Segment Open

(* ===== verification/InstallQueue.v ===== *)
(** * The batch install queue (src/sm_install_queue.c)

    Titles staged for installation wait in a fixed array, are submitted to the
    system installer in one batch, and are polled until the application
    database lists them or five minutes pass.  The scanner thread owns this
    state, so each function is one step.

    What the code reads from other parts (the clock, the configuration, sleep
    mode, the installer's reply, the application database) is the record
    [install_env], one per call that reads it; what it does to them is the
    trace of [install_event].  The retry counters are used through the
    interface [TitleRetry], which TitleState.v implements. *)
From S2P Require Import Prelude CString StateTable TitleState.
Open Scope c_scope.

Definition INSTALL_WAIT_TIMEOUT_US : Z := 300 * 1000000.
Definition INSTALL_POLL_INTERVAL_US : Z := 2 * 1000000.
Definition INSTALL_SUBMIT_RETRY_US : Z := 2 * 1000000.
(** [sizeof(message)] in [notify_queued_install_batch]. *)
Definition BATCH_MESSAGE_SIZE : nat := 3075.

(** ** Interface: the per-title failure counters *)
Class TitleRetry (T : Type) := {
  tr_get : T -> string -> Z;
  tr_bump : T -> string -> option (T * Z);
  tr_clear : T -> string -> T;
  tr_clear_register : T -> string -> T;
  tr_ok : T -> Prop;
  tr_bump_ok t id : tr_ok t -> title_fits id -> exists t' n,
    tr_bump t id = Some (t', n) /\ tr_ok t' /\ n = Z.min 255 (tr_get t id + 1) /\
    tr_get t' id = n;
  tr_clear_ok t id : tr_ok t -> id <> ""%string -> tr_ok (tr_clear t id) /\
    forall id', id' <> ""%string ->
      tr_get (tr_clear t id) id' = if decide (id' = id) then 0 else tr_get t id';
  tr_clear_register_ok t id : tr_ok t -> id <> ""%string -> tr_ok (tr_clear_register t id) /\
    forall id', id' <> ""%string -> tr_get (tr_clear_register t id) id' = tr_get t id';
}.

#[export, refine] Instance title_state_retry : TitleRetry title_state := {
  tr_get := get_failed_mount_attempts;
  tr_bump := bump_failed_mount_attempts;
  tr_clear := clear_failed_mount_attempts;
  tr_clear_register := clear_register_attempts;
  tr_ok := title_inv;
}.
Proof.
  - intros t id Hok Hfit. destruct (bump_mount_counts t id Hok Hfit) as (t' & n & H).
    exists t', n. tauto.
  - apply clear_mount_counts.
  - apply clear_register_counts.
Defined.

(** ** State *)
Inductive install_track_state_t :=
  INSTALL_TRACK_NONE | INSTALL_TRACK_QUEUED | INSTALL_TRACK_SUBMITTED.

#[export] Instance install_track_state_eq_dec : EqDecision install_track_state_t.
Proof. solve_decision. Defined.

Record pending_install_entry_t := Pending {
  pi_title_id : string;
  pi_title_name : string;
  pi_source_path : string;
  pi_manual_source_path : string;
  requested_at_us : Z;
  has_src_snd0 : bool;
  pi_manual : bool;
  pi_state : install_track_state_t;
}.

Definition zero_pending : pending_install_entry_t :=
  Pending "" "" "" "" 0 false false INSTALL_TRACK_NONE.

Record scan_candidate_t := Candidate {
  sc_path : string;
  sc_title_id : string;
  sc_title_name : string;
  sc_manual_source_path : string;
  sc_manual : bool;
}.

(** The file's static variables. *)
Record install_queue := Queue {
  pending_installs : list pending_install_entry_t;
  poll_due_us : Z;
  submit_due_us : Z;
  tracked_count : Z;
  submitted_count : Z;
  batch_announced : bool;
  submit_failure_notified : bool;
}.

Definition empty_queue : install_queue :=
  Queue (replicate MAX_PENDING zero_pending) 0 0 0 0 false false.

Inductive install_event :=
  | EvGameInstalled (title_id : string)
  | EvUpdateSnd0 (title_id : string)
  | EvCacheGame (source_path title_id title_name : string)
  | EvManualInstalled (source_path title_id title_name : string)
  | EvTimeoutNotice (title_name title_id : string)
  | EvBatchNotice (message : string)
  | EvInstallAll
  | EvBatchFailedNotice (queued res : Z)
  | EvInvalidateAppDb
  | EvReleaseMounts.

Record install_env := Env {
  app_install_all_enabled : bool;
  sleep_mode : bool;
  now_us : Z;
  install_all_res : Z;
  app_db_titles : option (string -> bool);
}.

(** ** Queue-only helpers *)
Definition is_tracked (e : pending_install_entry_t) : bool :=
  negb (bool_decide (pi_state e = INSTALL_TRACK_NONE)).
Definition is_queued (e : pending_install_entry_t) : bool :=
  bool_decide (pi_state e = INSTALL_TRACK_QUEUED).
Definition is_submitted (e : pending_install_entry_t) : bool :=
  bool_decide (pi_state e = INSTALL_TRACK_SUBMITTED).

Definition sm_install_has_pending_work (q : install_queue) : bool := 0 <? tracked_count q.

Definition install_queue_active (env : install_env) (q : install_queue) : bool :=
  app_install_all_enabled env || (0 <? tracked_count q).

Definition find_pending_install_entry (q : install_queue) (id : string) : option nat :=
  if strcmp_eq id "" then None
  else find_index (fun e => is_tracked e && strcmp_eq (pi_title_id e) id) (pending_installs q).

Definition reserve_pending_install_entry (q : install_queue) (id : string) : option nat :=
  match find_pending_install_entry q id with
  | Some i => Some i
  | None => find_index (fun e => negb (is_tracked e)) (pending_installs q)
  end.

Definition count_queued_installs (q : install_queue) : Z :=
  let n := tracked_count q - submitted_count q in if 0 <? n then n else 0.

(** The minimum over the submitted entries so far; 0 is "none". *)
Fixpoint next_deadline_from (l : list pending_install_entry_t) (next : Z) : Z :=
  match l with
  | [] => next
  | e :: l' =>
      if negb (is_submitted e) || (requested_at_us e =? 0) then next_deadline_from l' next
      else
        let deadline := u64 (requested_at_us e + INSTALL_WAIT_TIMEOUT_US) in
        next_deadline_from l' (if (next =? 0) || (deadline <? next) then deadline else next)
  end.

Definition next_pending_install_timeout_us (q : install_queue) : Z :=
  if submitted_count q <=? 0 then 0 else next_deadline_from (pending_installs q) 0.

Segment Closed

§ ABOUT THIS TASK
Find each line of the data above that holds the word "Some", then copy it.

§ ANSWER BOX
    tr_bump t id = Some (t', n) /\ tr_ok t' /\ n = Z.min 255 (tr_get t id + 1) /\
  | Some i => Some i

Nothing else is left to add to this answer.